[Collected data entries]
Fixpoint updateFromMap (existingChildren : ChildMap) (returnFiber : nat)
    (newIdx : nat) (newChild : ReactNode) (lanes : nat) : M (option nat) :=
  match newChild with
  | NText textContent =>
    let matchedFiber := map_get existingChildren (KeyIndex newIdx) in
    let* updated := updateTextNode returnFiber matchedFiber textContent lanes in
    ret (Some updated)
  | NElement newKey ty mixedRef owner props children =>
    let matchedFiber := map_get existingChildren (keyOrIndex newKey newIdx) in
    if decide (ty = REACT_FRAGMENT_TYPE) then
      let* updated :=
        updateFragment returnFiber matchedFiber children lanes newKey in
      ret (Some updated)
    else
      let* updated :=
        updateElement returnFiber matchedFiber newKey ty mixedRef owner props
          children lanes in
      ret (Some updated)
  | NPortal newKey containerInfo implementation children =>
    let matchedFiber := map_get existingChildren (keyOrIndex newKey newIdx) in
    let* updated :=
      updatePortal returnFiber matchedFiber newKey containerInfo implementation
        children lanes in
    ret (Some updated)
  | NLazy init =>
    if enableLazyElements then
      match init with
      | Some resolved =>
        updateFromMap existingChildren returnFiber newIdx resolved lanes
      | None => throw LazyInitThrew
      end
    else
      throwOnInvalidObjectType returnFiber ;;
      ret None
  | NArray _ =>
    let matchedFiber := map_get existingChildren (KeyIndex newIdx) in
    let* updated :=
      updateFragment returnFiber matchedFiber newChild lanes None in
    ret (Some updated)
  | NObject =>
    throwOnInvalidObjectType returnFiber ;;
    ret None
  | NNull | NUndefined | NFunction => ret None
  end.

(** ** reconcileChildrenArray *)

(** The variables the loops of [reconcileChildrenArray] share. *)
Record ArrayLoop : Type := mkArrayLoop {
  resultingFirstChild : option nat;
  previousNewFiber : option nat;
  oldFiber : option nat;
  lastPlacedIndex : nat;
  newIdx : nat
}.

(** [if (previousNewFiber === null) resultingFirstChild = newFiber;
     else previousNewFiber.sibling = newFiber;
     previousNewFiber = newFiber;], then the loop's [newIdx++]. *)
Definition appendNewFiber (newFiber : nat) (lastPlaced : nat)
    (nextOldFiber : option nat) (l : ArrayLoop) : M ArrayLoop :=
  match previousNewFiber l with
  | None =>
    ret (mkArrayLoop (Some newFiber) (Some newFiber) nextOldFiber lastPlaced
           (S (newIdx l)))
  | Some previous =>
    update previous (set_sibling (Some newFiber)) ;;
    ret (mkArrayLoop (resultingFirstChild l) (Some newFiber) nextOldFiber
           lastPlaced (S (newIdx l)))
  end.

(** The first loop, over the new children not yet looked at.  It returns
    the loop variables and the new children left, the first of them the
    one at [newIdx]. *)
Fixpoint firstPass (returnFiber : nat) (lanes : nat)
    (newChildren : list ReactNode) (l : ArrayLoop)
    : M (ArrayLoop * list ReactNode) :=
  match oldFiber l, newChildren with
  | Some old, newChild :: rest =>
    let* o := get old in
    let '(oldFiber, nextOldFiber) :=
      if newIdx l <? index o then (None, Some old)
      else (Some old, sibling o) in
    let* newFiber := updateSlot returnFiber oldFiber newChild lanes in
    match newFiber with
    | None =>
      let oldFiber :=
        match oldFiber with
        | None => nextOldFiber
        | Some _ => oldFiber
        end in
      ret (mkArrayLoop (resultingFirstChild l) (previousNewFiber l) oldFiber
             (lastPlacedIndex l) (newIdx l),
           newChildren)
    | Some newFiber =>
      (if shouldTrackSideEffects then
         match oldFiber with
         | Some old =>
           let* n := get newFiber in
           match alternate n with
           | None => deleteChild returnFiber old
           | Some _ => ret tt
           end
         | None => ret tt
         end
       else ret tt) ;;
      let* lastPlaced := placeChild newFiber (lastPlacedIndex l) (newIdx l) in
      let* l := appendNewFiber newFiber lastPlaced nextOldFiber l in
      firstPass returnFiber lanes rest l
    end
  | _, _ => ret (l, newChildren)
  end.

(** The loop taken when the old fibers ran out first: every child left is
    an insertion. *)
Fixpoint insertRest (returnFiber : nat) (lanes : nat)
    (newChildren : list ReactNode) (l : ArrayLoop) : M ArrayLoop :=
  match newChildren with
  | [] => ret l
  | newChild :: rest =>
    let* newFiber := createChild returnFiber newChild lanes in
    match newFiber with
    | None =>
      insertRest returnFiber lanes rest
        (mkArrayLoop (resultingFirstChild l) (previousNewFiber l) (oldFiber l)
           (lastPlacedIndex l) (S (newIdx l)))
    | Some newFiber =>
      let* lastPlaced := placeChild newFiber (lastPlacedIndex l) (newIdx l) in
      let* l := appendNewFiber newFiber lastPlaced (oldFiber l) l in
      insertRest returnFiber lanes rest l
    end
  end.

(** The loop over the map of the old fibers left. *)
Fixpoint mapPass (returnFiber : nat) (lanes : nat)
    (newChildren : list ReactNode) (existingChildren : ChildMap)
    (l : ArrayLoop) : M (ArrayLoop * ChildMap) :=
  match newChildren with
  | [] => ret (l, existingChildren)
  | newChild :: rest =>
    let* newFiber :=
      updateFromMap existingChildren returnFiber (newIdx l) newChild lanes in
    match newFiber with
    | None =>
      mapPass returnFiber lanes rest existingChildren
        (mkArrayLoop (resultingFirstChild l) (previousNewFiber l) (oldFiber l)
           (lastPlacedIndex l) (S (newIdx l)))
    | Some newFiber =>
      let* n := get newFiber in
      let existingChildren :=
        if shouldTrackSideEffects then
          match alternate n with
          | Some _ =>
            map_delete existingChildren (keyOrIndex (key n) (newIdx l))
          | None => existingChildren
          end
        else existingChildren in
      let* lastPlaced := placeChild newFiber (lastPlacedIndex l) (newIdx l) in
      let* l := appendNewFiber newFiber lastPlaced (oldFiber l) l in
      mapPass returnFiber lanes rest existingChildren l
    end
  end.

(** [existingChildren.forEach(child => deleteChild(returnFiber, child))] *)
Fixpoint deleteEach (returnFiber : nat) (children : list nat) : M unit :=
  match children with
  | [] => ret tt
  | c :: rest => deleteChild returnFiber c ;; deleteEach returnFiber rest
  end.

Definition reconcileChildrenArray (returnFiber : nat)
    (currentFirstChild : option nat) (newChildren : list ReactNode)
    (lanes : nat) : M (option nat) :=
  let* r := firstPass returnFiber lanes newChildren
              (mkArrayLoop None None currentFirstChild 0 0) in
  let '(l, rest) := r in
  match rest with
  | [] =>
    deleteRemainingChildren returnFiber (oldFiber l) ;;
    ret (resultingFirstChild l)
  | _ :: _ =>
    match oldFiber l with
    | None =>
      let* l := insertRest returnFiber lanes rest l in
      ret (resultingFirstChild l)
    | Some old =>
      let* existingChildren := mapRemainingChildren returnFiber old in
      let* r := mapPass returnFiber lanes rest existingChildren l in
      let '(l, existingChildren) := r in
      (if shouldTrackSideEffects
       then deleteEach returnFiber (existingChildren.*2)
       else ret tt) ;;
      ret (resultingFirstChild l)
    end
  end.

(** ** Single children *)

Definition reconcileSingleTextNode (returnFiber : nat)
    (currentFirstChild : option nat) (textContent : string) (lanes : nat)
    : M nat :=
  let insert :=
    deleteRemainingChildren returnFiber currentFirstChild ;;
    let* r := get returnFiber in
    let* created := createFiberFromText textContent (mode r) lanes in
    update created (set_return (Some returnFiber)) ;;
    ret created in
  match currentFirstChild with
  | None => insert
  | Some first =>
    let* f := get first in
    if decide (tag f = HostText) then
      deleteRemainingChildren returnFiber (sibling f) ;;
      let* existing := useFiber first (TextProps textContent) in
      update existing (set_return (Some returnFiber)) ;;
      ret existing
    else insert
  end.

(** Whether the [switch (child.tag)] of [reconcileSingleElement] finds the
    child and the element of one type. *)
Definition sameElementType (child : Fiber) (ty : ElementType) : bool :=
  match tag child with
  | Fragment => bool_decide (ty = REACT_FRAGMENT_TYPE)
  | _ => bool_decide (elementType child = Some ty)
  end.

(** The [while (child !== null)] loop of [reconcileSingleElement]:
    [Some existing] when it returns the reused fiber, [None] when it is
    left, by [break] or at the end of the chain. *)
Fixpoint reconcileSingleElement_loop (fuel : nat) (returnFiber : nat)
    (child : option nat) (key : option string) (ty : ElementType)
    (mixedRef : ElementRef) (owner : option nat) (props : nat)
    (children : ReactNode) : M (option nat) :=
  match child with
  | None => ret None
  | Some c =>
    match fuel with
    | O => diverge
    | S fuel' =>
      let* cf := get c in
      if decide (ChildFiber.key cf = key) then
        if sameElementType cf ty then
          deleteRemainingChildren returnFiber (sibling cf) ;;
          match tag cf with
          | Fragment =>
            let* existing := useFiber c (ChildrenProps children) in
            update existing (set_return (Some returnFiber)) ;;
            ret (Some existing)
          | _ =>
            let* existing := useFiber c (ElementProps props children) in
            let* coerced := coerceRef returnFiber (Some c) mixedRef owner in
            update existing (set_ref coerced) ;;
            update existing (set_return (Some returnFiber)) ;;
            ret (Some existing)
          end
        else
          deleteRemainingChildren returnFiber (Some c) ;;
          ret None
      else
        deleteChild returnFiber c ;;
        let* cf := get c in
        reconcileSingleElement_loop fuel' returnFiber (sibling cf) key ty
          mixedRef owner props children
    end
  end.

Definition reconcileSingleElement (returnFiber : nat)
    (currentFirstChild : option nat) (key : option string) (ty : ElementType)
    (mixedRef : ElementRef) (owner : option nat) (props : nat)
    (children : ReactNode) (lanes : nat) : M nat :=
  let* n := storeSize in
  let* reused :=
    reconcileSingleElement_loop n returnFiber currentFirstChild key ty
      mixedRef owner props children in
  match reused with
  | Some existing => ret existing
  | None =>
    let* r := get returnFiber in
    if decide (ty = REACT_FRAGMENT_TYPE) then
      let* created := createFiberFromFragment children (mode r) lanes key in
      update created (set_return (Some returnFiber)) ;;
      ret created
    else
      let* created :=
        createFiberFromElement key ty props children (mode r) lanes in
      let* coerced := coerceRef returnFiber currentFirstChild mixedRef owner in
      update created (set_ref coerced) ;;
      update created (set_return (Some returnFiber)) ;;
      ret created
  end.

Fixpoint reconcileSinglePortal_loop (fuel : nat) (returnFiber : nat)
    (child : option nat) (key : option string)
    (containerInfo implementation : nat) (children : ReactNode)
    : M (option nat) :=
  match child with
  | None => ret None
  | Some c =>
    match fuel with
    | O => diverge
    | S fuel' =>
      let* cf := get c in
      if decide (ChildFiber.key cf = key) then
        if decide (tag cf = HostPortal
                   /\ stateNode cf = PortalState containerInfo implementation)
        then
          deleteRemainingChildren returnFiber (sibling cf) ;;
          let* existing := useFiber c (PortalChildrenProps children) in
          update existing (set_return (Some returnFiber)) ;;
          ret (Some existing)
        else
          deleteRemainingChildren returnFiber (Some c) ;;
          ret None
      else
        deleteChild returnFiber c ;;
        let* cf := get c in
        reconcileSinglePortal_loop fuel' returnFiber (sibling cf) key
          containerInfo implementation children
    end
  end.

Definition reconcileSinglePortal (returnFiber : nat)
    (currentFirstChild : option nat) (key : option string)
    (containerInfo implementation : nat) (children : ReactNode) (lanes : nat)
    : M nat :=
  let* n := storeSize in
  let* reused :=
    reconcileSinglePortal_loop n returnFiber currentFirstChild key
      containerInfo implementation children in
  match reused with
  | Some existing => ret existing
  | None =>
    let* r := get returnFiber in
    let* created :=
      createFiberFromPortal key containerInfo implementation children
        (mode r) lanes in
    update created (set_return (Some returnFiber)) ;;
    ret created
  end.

- Work request: What are the lines above, starting at the one with "ret (mkArrayLoop (resultingFirstChild l) (Some" and ending at the one with "one at [newIdx]. *)"? Give them again exactly, and only them.

- Your solution:
    ret (mkArrayLoop (resultingFirstChild l) (Some newFiber) nextOldFiber
           lastPlaced (S (newIdx l)))
  end.

(** The first loop, over the new children not yet looked at.  It returns
    the loop variables and the new children left, the first of them the
    one at [newIdx]. *)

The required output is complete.